#### Task directions
Collect all lines below with the string "Lemma".

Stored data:
╔══
(** The stream of an execution has its only [done] at the end. *)
Lemma until_done_expected session_id exec_id base_url e :
  until_done (Streaming.expected session_id exec_id base_url e)
  = Streaming.expected session_id exec_id base_url e.
Proof.
  unfold Streaming.expected. induction (outputs e) as [|o outs IH]; simpl.
  - destruct (outcome e); reflexivity.
  - now rewrite IH.
Qed.

(** X25. A [queue.get()] that times out adds one keepalive comment and nothing
    else: without the keepalives, the response is the frames of the items
    found, in their order, up to the first [done]; nothing follows that
    one. When the items found are the stream of an execution, these are
    the frames of all of them. *)
Theorem timeouts_add_keepalives_only gets :
  List.filter (fun frame => negb (is_keepalive frame))
    (event_generator json_dumps gets)
  = map (sse json_dumps) (until_done (found gets)) /\
  (forall session_id exec_id base_url e,
     found gets = Streaming.expected session_id exec_id base_url e ->
     List.filter (fun frame => negb (is_keepalive frame))
       (event_generator json_dumps gets)
     = map (sse json_dumps)
         (Streaming.expected session_id exec_id base_url e)).
Proof.
  split; [apply event_generator_frames|].
  intros session_id exec_id base_url e H.
  now rewrite event_generator_frames, H, until_done_expected.
Qed.

End Timeouts.

End StreamingProofs.

(** ** Execution and inline artifacts *)

Module ExecutionProofs.
Import Posix Fs Server Streaming Execution PathProofs ServerProofs.

Section Kernel.

Variable env_execute_code :
  Environment -> string -> string -> string -> result exn ExecutionResult.
Variable b64decode : string -> result exn (list Byte.byte).

#[local] Abbreviation save_inline_artifact := (save_inline_artifact b64decode).
#[local] Abbreviation _save_inline_artifacts := (_save_inline_artifacts b64decode).
#[local] Abbreviation execute_code := (execute_code env_execute_code b64decode).
#[local] Abbreviation execute_code_route := (execute_code_route env_execute_code b64decode).

(** What one turn of the loop does to the manager: the registry is not
    touched and the regular files stay regular files. *)
Definition gentle (m m' : ServerSessionManager) : Prop :=
  work_dir m' = work_dir m /\ _sessions m' = _sessions m /\
  forall q, isfile (disk m) q = true -> isfile (disk m') q = true.

Lemma gentle_refl m : gentle m m.
Proof. repeat split; auto. Qed.

Lemma gentle_trans m1 m2 m3 : gentle m1 m2 -> gentle m2 m3 -> gentle m1 m3.
Proof.
  intros [A1 [B1 C1]] [A2 [B2 C2]]. repeat split; try congruence. auto.
Qed.

(** The artifact has inline content and no file yet: the case in which
    [_save_inline_artifacts] tries to write it. *)
Definition inline (a : ExecutionArtifact) : Prop :=
  truthy (art_file_content a) = true /\ truthy (art_file_name a) = false.

(** One turn of the loop never raises. It leaves the artifact as it is,
    or it has written the content under [cwd] and named the artifact
    after the file. *)
Lemma save_inline_artifact_run session a m :
  exists a' m',
    save_inline_artifact session a m = (Ok a', m') /\ gentle m m' /\
    (~ inline a -> a' = a /\ m' = m) /\
    (a' = a \/
     inline a /\ a' = named (inline_file_name a) a /\
     exists content,
       inline_content b64decode a = Ok content /\
       write_file (disk m) (join (cwd session) [inline_file_name a]) content
         = Ok (disk m')).
Proof.
  unfold save_inline_artifact, inline.
  destruct (truthy (art_file_content a)) eqn:C; simpl.
  2:{ exists a, m. split; [reflexivity|]. split; [apply gentle_refl|].
      split; auto. }
  destruct (truthy (art_file_name a)) eqn:N; simpl.
  { exists a, m. split; [reflexivity|]. split; [apply gentle_refl|].
    split; auto. }
  unfold try_except, bind, lift, get.
  destruct (inline_content b64decode a) as [content|e] eqn:D.
  2:{ unfold Server.log, modify, ret. simpl. eexists a, _.
      split; [reflexivity|]. split; [repeat split; auto|].
      split; [intros H; exfalso; apply H; auto|auto]. }
  destruct (write_file (disk m) _ content) as [d|e] eqn:Wr.
  2:{ unfold raise, Server.log, modify, ret. simpl. eexists a, _.
      split; [reflexivity|]. split; [repeat split; auto|].
      split; [intros H; exfalso; apply H; auto|auto]. }
  unfold set_disk, Server.log, modify, ret. simpl. eexists _, _.
  split; [reflexivity|].
  destruct (write_file_isfile _ _ _ _ Wr) as [_ [_ K]].
  split; [repeat split; auto|].
  split; [intros H; exfalso; apply H; auto|].
  right. split; [auto|]. split; [reflexivity|]. exists content. auto.
Qed.

Lemma save_inline_artifacts_run session artifacts m :
  exists saved m',
    _save_inline_artifacts session artifacts m = (Ok saved, m') /\
    work_dir m' = work_dir m /\ _sessions m' = _sessions m /\
    (forall q, isfile (disk m) q = true -> isfile (disk m') q = true) /\
    Forall2 (fun a a' =>
               (~ inline a -> a' = a) /\
               (a' = a \/
                a' = named (inline_file_name a) a /\
                isfile (disk m') (join (cwd session) [inline_file_name a]) = true))
            artifacts saved.
Proof.
  revert m. induction artifacts as [|a rest IH]; intros m; simpl.
  - exists [], m. repeat split; auto.
  - unfold bind.
    destruct (save_inline_artifact_run session a m)
      as [a' [m1 [E [G1 [Hn Ha]]]]].
    rewrite E.
    destruct (IH m1) as [saved [m2 [E2 [W2 [S2 [K2 F]]]]]]. rewrite E2.
    unfold ret. exists (a' :: saved), m2. split; [reflexivity|].
    destruct G1 as [W1 [S1 K1]].
    split; [congruence|]. split; [congruence|]. split; [auto|].
    constructor; [|exact F]. split; [intros H; now apply Hn|].
    destruct Ha as [->|[_ [-> [content [_ Wr]]]]]; [now left|]. right.
    split; [reflexivity|]. apply K2.
    now destruct (write_file_isfile _ _ _ _ Wr) as [I _].
Qed.

(** X18. [_save_inline_artifacts] never raises and leaves the registry alone.
    It returns as many artifacts as it got, in the same order: those
    without inline content or with a file already are returned as they
    are; an inline one is returned as it is or named
    [<name>_image<ext>], and in that case that name, under the [cwd] of
    the session, is a regular file when the loop is over. *)
Theorem inline_artifacts_saved session artifacts m :
  exists saved m',
    _save_inline_artifacts session artifacts m = (Ok saved, m') /\
    work_dir m' = work_dir m /\ _sessions m' = _sessions m /\
    (forall q, isfile (disk m) q = true -> isfile (disk m') q = true) /\
    Forall2 (fun a a' =>
               (~ inline a -> a' = a) /\
               (a' = a \/
                a' = named (inline_file_name a) a /\
                isfile (disk m') (join (cwd session) [inline_file_name a]) = true))
            artifacts saved.
Proof. apply save_inline_artifacts_run. Qed.

(** The run of [execute_code] on a session that exists. *)
Lemma execute_code_run session_id exec_id code m session :
  get_session session_id m = Some session ->
  execute_code session_id exec_id code m =
    match env_execute_code (environment session) session_id code exec_id with
    | Raise e => (Raise e, m)
    | Ok result =>
        let '(r, m1) := _save_inline_artifacts session (artifact result) m in
        match r with
        | Ok saved =>
            (Ok (with_artifacts saved result),
             mkManager (work_dir m1)
               (<[session_id := counted session]> (_sessions m1))
               (disk m1) (logged m1))
        | Raise e => (Raise e, m1)
        end
    end.
Proof.
  intros G. unfold Execution.execute_code, bind at 1, get. rewrite G.
  unfold bind at 1, lift.
  destruct (env_execute_code _ _ _ _) as [result|e]; [|reflexivity].
  unfold bind.
  destruct (_save_inline_artifacts session (artifact result) m) as [[s|e] m1];
    reflexivity.
Qed.

(** X19. [execute_code] on a session that exists: when the kernel raises, the
    exception goes through and the manager is as before; when it returns,
    the result comes back with its artifacts as the save loop left them
    and the session has one execution more. No other session changes. *)
Theorem execute_code_counts session_id exec_id code m session :
  get_session session_id m = Some session ->
  let r := execute_code session_id exec_id code m in
  (forall e,
     env_execute_code (environment session) session_id code exec_id = Raise e ->
     r = (Raise e, m)) /\
  (forall result,
     env_execute_code (environment session) session_id code exec_id = Ok result ->
     exists saved,
       fst r = Ok (with_artifacts saved result) /\
       length saved = length (artifact result) /\
       get_session session_id (snd r) = Some (counted session) /\
       execution_count (counted session) = execution_count session + 1 /\
       forall k, k <> session_id -> get_session k (snd r) = get_session k m).
Proof.
  intros G r. subst r. rewrite (execute_code_run _ _ _ _ _ G).
  destruct (env_execute_code _ _ _ _) as [result|e].
  2:{ split; [intros ? [= <-]; reflexivity|discriminate]. }
  split; [discriminate|]. intros ? [= <-].
  destruct (save_inline_artifacts_run session (artifact result) m)
    as [saved [m' [E [_ [S [_ F]]]]]].
  rewrite E. simpl.
  exists saved. split; [reflexivity|].
  split; [symmetry; exact (Forall2_length _ _ _ F)|].
  unfold get_session. simpl. rewrite S.
  split; [apply lookup_insert_eq|]. split; [reflexivity|].
  intros k Hk. now rewrite lookup_insert_ne.
Qed.

Section Download.

Variable guess_type : string -> option string.
Variable chat_manager : option (string -> option string).

(** X20. The download address the response gives for an inline artifact leads
    to the file: when the execute route answers, every artifact of the
    response that the kernel returned inline and without file either has
    no file name, or carries the address
    [<base>/api/v1/sessions/<id>/artifacts/<file_name>], and the download
    route of that session, asked for [<file_name>], serves the file under
    the [cwd] of the session. *)
Theorem inline_artifact_is_served session_id exec_id code base_url m session
  result response :
  get_session session_id m = Some session ->
  env_execute_code (environment session) session_id code exec_id = Ok result ->
  fst (execute_code_route session_id exec_id code base_url m) = Ok response ->
  let m' := snd (execute_code_route session_id exec_id code base_url m) in
  Forall2 (fun a model =>
             inline a ->
             file_name model = "" \/
             file_name model = inline_file_name a /\
             download_url model
               = Some (artifact_url base_url session_id (file_name model)) /\
             exists mime,
               download_artifact guess_type chat_manager session_id
                 (file_name model) m'
               = FileResponse (join (cwd session) [file_name model])
                   (basename (file_name model)) mime)
          (artifact result) (response_artifact response).
Proof.
  intros G K. unfold execute_code_route.
  assert (session_exists session_id m = true) as ->
    by (apply session_exists_true; unfold get_session in G; rewrite G; eauto).
  simpl negb. cbv iota.
  rewrite (execute_code_run _ _ _ _ _ G), K.
  destruct (save_inline_artifacts_run session (artifact result) m)
    as [saved [m1 [E [_ [_ [_ F]]]]]].
  rewrite E. simpl. intros [= <-]. simpl.
  apply Forall2_fmap_r. eapply Forall2_impl; [exact F|].
  simpl. intros a a' [Hn Ha] Hi.
  destruct Ha as [->|[-> I]].
  - left. destruct Hi as [_ N]. rewrite N. simpl.
    destruct (art_file_name a); [reflexivity|discriminate].
  - right. simpl.
    assert (truthy (inline_file_name a) = true) as T.
    { unfold inline_file_name. destruct (art_name a); reflexivity. }
    rewrite T. simpl. split; [reflexivity|]. split; [reflexivity|].
    unfold download_artifact.
    match goal with |- context [session_exists session_id ?mm] =>
      assert (session_exists session_id mm = true) as ->
        by (apply session_exists_true; simpl; rewrite lookup_insert_eq; eauto)
    end.
    unfold get_artifact_path, get_session. cbn [_sessions disk].
    rewrite lookup_insert_eq. cbn [cwd counted].
    change (isfile (disk m1) (join (cwd session) [inline_file_name a]) = true)
      in I.
    rewrite I. eexists. reflexivity.
Qed.

End Download.

(** X21. The result event of the streaming route carries what the response of
    the route without streaming carries, field by field, the artifact
    models with their download addresses included. *)
Theorem streamed_result_is_response r session_id exec_id base_url :
  let response := execution_result_to_response r session_id base_url in
  result_item session_id exec_id base_url (Ok r)
  = mkItem "result"
      (ResultData (response_execution_id response) (response_is_success response)
         (response_error response) (response_output response)
         (response_stdout response) (response_stderr response)
         (response_log response) (response_artifact response)
         (response_variables response)).
Proof.
  unfold result_item, execution_result_to_response. simpl. do 2 f_equal.
  apply map_ext. intros a.
  unfold convert_artifact, artifact_from_execution, with_download_url,
    artifact_url.
  now destruct (truthy (art_file_name a)).
Qed.

End Kernel.

Lemma execute_code_counts_witness :
  let r := execute_code example_kernel (fun _ => Ok [Byte.x78])
             "s1" "e1" "plt.show()" example_manager in
  exists saved,
    fst r = Ok (with_artifacts saved
                  (mkResult "e1" true None None [] [] [] [inline_png; inline_svg] []))
    /\ get_session "s1" (snd r) = Some (counted example_session).
Proof.
  intros r.
  destruct (execute_code_counts example_kernel (fun _ => Ok [Byte.x78])
              "s1" "e1" "plt.show()" example_manager example_session eq_refl)
    as [_ H].
  destruct (H _ eq_refl) as [saved [H1 [_ [H2 _]]]].
  exists saved. split; [exact H1|exact H2].
Defined.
╚══
#### Problem solution
Lemma until_done_expected session_id exec_id base_url e :
Lemma gentle_refl m : gentle m m.
Lemma gentle_trans m1 m2 m3 : gentle m1 m2 -> gentle m2 m3 -> gentle m1 m3.
Lemma save_inline_artifact_run session a m :
Lemma save_inline_artifacts_run session artifacts m :
Lemma execute_code_run session_id exec_id code m session :
Lemma execute_code_counts_witness :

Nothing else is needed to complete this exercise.